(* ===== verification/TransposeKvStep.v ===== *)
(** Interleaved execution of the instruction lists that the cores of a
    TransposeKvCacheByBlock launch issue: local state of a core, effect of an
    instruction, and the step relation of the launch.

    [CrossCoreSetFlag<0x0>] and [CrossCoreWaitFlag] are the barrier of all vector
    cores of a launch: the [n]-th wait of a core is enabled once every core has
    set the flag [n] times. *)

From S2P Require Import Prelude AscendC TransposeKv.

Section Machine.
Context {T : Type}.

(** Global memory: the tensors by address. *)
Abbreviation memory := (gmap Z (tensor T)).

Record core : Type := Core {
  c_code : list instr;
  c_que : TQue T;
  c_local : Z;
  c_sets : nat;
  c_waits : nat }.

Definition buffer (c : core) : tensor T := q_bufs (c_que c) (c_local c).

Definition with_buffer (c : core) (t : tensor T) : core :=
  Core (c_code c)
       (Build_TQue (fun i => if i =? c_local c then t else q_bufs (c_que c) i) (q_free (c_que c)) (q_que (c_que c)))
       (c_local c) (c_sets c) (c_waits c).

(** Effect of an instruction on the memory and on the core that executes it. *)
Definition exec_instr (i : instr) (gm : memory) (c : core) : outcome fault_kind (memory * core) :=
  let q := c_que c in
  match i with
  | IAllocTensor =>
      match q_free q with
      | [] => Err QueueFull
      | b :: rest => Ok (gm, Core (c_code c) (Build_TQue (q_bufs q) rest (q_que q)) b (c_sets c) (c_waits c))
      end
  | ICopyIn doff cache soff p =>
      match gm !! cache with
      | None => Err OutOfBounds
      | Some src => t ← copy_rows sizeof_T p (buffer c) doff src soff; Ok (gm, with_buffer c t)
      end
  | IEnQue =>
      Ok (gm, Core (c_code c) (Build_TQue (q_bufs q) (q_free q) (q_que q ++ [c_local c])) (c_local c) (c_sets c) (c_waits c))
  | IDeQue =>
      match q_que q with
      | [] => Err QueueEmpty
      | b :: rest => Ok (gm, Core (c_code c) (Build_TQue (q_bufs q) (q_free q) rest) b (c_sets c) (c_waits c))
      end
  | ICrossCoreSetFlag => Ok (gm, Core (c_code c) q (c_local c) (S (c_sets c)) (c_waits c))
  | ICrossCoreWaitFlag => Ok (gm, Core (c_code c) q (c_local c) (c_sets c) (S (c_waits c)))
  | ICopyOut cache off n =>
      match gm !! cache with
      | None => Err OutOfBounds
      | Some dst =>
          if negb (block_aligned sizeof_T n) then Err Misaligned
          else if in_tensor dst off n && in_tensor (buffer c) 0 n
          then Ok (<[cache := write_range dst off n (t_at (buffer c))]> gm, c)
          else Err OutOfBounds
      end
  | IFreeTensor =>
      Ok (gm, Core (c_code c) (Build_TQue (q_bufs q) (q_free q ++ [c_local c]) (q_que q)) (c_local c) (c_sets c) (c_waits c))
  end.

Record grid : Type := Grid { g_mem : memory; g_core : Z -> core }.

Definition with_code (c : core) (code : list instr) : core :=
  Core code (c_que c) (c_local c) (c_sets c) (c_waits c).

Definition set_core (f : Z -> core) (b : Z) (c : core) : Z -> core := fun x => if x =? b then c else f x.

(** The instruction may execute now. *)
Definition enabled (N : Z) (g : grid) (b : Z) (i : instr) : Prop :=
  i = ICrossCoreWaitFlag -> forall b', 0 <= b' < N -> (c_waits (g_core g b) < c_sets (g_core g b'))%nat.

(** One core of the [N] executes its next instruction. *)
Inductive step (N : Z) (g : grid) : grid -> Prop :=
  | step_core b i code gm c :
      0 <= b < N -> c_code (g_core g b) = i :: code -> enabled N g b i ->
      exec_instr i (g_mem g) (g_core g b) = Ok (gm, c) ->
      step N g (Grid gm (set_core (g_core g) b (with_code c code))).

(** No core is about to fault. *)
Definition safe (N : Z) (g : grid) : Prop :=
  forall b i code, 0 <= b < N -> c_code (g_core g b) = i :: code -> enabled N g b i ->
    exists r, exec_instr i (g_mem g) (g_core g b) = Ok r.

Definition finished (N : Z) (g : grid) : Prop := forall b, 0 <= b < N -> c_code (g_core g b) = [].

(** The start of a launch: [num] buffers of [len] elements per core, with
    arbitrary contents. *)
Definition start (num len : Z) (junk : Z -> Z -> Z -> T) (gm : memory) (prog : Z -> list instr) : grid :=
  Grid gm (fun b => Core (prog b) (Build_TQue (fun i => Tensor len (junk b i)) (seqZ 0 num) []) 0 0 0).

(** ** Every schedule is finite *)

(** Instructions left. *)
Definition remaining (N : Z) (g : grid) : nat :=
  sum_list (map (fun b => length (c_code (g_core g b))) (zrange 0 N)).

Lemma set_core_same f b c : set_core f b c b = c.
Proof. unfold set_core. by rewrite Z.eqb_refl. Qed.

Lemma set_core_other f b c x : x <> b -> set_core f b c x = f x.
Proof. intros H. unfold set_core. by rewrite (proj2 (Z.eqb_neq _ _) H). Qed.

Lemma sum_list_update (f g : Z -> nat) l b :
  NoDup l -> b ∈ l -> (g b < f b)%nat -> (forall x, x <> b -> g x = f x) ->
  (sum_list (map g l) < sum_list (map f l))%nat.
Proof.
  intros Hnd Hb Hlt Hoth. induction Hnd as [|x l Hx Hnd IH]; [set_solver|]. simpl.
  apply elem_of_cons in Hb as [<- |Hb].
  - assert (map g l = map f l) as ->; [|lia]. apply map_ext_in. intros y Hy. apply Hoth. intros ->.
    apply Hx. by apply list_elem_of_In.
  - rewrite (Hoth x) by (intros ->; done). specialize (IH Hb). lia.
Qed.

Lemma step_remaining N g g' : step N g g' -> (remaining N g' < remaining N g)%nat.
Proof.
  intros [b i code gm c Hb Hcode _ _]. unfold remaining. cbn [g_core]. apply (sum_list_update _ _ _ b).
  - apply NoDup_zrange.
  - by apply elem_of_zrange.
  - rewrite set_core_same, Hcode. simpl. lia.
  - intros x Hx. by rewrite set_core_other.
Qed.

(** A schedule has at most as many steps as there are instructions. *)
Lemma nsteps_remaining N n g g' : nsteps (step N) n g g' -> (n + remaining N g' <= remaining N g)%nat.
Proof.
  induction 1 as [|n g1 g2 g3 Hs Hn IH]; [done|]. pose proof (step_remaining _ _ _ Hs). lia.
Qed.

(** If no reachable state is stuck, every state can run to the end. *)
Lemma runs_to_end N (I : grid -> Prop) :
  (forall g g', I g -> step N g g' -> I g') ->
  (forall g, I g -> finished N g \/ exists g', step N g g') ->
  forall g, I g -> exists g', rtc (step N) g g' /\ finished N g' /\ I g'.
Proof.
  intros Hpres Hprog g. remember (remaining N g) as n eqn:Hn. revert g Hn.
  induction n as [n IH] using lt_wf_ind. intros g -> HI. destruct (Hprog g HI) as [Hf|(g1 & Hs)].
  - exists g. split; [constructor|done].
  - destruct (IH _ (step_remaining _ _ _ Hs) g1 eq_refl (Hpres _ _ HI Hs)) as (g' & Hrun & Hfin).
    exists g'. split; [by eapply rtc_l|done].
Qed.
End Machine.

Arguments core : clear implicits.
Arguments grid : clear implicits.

---

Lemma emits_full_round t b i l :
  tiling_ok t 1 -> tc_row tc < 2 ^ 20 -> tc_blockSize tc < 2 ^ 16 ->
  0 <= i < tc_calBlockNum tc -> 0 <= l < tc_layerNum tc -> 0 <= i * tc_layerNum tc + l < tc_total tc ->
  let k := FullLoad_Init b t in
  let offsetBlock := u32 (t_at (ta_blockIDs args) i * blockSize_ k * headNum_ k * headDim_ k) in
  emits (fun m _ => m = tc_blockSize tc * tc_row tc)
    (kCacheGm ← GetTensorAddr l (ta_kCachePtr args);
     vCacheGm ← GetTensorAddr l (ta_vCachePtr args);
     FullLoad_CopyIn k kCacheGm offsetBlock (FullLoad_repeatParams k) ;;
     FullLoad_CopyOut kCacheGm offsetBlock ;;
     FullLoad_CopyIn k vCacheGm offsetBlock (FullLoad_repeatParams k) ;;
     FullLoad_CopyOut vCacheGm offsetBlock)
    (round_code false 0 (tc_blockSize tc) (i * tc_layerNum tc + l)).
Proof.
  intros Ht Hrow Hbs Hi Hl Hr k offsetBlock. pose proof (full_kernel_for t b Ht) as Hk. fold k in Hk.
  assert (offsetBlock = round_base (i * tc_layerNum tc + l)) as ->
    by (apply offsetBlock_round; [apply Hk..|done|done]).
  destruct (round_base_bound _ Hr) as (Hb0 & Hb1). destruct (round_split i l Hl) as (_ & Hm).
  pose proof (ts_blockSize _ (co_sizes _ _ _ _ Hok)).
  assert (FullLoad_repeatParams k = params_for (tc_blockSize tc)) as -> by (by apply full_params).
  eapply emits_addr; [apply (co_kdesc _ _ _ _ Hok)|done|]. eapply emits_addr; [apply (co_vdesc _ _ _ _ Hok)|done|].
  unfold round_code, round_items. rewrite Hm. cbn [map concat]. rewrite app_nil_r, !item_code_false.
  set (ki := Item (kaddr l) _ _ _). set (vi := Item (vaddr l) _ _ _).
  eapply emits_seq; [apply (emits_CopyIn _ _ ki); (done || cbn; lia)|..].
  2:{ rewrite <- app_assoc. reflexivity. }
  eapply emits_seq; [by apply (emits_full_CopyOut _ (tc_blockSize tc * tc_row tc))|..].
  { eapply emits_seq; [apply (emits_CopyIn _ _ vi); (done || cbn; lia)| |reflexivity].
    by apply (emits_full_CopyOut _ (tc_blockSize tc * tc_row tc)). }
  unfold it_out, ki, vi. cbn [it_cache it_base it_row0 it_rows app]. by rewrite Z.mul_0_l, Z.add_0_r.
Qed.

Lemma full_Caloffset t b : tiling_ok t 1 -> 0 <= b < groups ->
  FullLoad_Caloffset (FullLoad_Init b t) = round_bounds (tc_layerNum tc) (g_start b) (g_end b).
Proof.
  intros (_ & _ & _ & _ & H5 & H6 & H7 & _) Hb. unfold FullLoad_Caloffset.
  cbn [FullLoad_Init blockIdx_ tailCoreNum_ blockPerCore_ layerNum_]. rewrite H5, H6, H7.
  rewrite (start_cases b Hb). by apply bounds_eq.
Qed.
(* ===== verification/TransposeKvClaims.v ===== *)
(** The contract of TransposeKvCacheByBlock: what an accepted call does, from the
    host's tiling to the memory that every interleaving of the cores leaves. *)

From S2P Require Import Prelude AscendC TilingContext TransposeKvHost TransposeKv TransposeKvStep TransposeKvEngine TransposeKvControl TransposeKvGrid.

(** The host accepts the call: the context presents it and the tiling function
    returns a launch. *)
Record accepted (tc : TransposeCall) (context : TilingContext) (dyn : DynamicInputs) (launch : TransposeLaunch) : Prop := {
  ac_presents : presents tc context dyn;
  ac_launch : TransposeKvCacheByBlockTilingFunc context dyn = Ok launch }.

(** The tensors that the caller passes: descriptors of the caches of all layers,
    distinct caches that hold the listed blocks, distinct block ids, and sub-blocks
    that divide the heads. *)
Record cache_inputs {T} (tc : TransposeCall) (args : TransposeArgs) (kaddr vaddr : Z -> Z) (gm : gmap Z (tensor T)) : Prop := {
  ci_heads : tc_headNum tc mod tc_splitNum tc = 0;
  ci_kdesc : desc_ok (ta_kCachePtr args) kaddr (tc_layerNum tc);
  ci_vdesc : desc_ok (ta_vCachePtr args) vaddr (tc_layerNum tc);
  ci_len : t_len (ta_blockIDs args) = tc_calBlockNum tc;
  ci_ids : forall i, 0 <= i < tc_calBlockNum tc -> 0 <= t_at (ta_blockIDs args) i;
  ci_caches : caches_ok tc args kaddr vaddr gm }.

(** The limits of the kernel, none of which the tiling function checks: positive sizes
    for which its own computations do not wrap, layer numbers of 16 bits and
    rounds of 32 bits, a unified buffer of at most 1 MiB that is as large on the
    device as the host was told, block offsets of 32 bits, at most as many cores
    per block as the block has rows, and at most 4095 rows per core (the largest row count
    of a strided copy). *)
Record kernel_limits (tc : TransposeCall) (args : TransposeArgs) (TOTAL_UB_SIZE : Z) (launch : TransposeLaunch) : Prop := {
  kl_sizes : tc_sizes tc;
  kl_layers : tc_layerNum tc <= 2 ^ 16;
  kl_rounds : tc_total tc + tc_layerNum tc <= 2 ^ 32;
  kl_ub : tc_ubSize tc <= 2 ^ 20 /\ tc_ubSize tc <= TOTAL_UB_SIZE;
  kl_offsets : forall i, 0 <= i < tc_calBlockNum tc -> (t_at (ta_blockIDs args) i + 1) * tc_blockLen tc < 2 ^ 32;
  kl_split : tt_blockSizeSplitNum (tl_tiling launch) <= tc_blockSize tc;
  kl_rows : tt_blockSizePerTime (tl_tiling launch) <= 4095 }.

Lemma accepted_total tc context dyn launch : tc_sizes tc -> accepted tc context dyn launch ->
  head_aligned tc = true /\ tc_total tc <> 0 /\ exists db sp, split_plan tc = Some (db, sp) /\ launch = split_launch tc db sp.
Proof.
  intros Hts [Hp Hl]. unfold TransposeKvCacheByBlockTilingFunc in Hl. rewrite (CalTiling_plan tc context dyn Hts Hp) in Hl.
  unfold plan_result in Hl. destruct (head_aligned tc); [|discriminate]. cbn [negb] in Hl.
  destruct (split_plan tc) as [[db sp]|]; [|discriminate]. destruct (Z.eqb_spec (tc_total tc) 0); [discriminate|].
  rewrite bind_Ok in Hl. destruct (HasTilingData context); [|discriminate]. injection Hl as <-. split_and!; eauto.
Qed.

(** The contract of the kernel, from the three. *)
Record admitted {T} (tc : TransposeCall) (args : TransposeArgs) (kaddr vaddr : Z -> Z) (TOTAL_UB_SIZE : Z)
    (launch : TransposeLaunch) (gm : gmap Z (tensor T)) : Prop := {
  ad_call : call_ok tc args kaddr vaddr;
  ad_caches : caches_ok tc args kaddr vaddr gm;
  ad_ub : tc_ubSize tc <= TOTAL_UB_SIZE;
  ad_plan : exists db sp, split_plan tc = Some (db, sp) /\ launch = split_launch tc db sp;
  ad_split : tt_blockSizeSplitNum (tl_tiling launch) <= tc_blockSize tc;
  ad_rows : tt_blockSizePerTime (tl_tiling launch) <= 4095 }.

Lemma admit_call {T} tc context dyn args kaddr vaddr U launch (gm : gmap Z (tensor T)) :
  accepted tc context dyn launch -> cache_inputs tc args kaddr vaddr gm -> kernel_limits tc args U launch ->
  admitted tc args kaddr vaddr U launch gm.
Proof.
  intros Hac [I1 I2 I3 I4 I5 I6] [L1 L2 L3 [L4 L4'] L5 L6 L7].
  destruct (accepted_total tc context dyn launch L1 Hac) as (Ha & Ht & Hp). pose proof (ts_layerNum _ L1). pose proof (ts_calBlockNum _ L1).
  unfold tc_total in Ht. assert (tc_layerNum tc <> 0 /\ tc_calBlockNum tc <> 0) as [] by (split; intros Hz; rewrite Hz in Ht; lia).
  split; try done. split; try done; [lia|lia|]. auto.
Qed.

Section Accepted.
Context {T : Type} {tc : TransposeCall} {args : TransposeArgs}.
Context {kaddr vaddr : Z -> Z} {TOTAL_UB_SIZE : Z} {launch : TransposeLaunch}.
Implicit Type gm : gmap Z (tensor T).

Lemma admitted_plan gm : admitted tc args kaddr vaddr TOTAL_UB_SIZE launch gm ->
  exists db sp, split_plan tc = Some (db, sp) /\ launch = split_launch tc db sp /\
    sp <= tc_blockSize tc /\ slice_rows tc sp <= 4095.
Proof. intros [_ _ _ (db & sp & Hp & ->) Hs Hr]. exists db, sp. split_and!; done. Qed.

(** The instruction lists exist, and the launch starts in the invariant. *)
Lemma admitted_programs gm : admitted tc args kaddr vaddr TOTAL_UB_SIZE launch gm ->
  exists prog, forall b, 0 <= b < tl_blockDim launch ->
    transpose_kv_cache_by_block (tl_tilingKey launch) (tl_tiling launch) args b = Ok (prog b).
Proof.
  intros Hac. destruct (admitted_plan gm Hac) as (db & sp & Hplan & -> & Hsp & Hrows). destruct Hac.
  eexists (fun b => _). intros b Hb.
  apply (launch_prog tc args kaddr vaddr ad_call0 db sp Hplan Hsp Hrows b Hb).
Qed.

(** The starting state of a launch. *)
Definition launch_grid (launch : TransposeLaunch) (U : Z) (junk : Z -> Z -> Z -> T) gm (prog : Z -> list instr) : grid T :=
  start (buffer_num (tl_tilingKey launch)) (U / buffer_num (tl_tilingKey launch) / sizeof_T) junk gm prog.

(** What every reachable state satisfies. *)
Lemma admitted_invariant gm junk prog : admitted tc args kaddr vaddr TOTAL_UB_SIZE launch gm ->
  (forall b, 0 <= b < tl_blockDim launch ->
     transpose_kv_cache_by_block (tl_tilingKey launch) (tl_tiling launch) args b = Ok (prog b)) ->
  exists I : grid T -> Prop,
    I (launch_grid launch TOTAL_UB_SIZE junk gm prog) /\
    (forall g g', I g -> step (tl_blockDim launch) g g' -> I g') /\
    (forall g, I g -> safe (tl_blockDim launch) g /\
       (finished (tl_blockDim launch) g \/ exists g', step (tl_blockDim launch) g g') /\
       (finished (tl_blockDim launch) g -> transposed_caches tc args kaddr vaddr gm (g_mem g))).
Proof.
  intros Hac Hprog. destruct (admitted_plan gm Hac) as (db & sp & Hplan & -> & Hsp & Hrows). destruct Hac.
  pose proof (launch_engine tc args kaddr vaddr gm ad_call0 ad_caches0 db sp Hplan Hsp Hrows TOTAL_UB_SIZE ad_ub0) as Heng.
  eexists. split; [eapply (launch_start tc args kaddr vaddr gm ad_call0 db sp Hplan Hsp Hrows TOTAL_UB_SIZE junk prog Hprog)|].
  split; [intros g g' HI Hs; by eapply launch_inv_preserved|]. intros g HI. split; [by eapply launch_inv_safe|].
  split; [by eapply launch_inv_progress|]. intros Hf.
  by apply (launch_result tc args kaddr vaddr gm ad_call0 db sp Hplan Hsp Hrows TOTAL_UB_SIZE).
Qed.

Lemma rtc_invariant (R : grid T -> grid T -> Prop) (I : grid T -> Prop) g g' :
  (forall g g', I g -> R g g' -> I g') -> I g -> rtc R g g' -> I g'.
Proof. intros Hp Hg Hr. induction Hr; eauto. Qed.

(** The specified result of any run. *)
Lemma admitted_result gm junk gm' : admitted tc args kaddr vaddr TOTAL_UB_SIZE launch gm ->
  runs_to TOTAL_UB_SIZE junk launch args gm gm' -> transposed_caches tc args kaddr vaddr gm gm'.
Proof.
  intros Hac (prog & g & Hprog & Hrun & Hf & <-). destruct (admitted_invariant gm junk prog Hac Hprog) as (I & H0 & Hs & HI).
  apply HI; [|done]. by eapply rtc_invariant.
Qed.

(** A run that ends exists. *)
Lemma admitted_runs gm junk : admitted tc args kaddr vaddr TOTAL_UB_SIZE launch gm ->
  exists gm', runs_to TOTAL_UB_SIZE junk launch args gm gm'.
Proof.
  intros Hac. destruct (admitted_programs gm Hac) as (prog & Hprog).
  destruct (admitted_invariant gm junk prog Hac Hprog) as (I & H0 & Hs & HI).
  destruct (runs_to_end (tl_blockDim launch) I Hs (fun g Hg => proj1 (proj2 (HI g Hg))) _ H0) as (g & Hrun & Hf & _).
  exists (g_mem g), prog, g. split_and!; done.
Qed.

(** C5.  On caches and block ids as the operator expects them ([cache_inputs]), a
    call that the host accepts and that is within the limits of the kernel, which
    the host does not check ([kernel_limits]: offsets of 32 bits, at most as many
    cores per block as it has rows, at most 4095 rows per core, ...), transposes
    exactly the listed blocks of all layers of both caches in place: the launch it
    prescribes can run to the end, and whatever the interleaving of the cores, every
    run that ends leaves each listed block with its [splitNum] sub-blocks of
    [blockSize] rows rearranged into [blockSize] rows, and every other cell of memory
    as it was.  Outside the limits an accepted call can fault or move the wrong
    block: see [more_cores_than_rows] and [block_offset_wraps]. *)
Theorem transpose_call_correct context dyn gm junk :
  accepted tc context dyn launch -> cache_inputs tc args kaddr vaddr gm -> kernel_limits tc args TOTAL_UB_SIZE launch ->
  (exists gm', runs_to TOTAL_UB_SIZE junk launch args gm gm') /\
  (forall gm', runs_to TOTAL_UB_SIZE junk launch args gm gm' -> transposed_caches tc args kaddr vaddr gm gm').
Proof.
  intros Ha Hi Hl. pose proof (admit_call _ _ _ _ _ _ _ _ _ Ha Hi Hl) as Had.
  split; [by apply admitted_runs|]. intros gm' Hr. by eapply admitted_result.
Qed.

* Task directions
Each line that contains the string "vCacheGm" should be copied from the data above.

* Answer for the task
     vCacheGm ← GetTensorAddr l (ta_vCachePtr args);
     FullLoad_CopyIn k vCacheGm offsetBlock (FullLoad_repeatParams k) ;;
     FullLoad_CopyOut vCacheGm offsetBlock)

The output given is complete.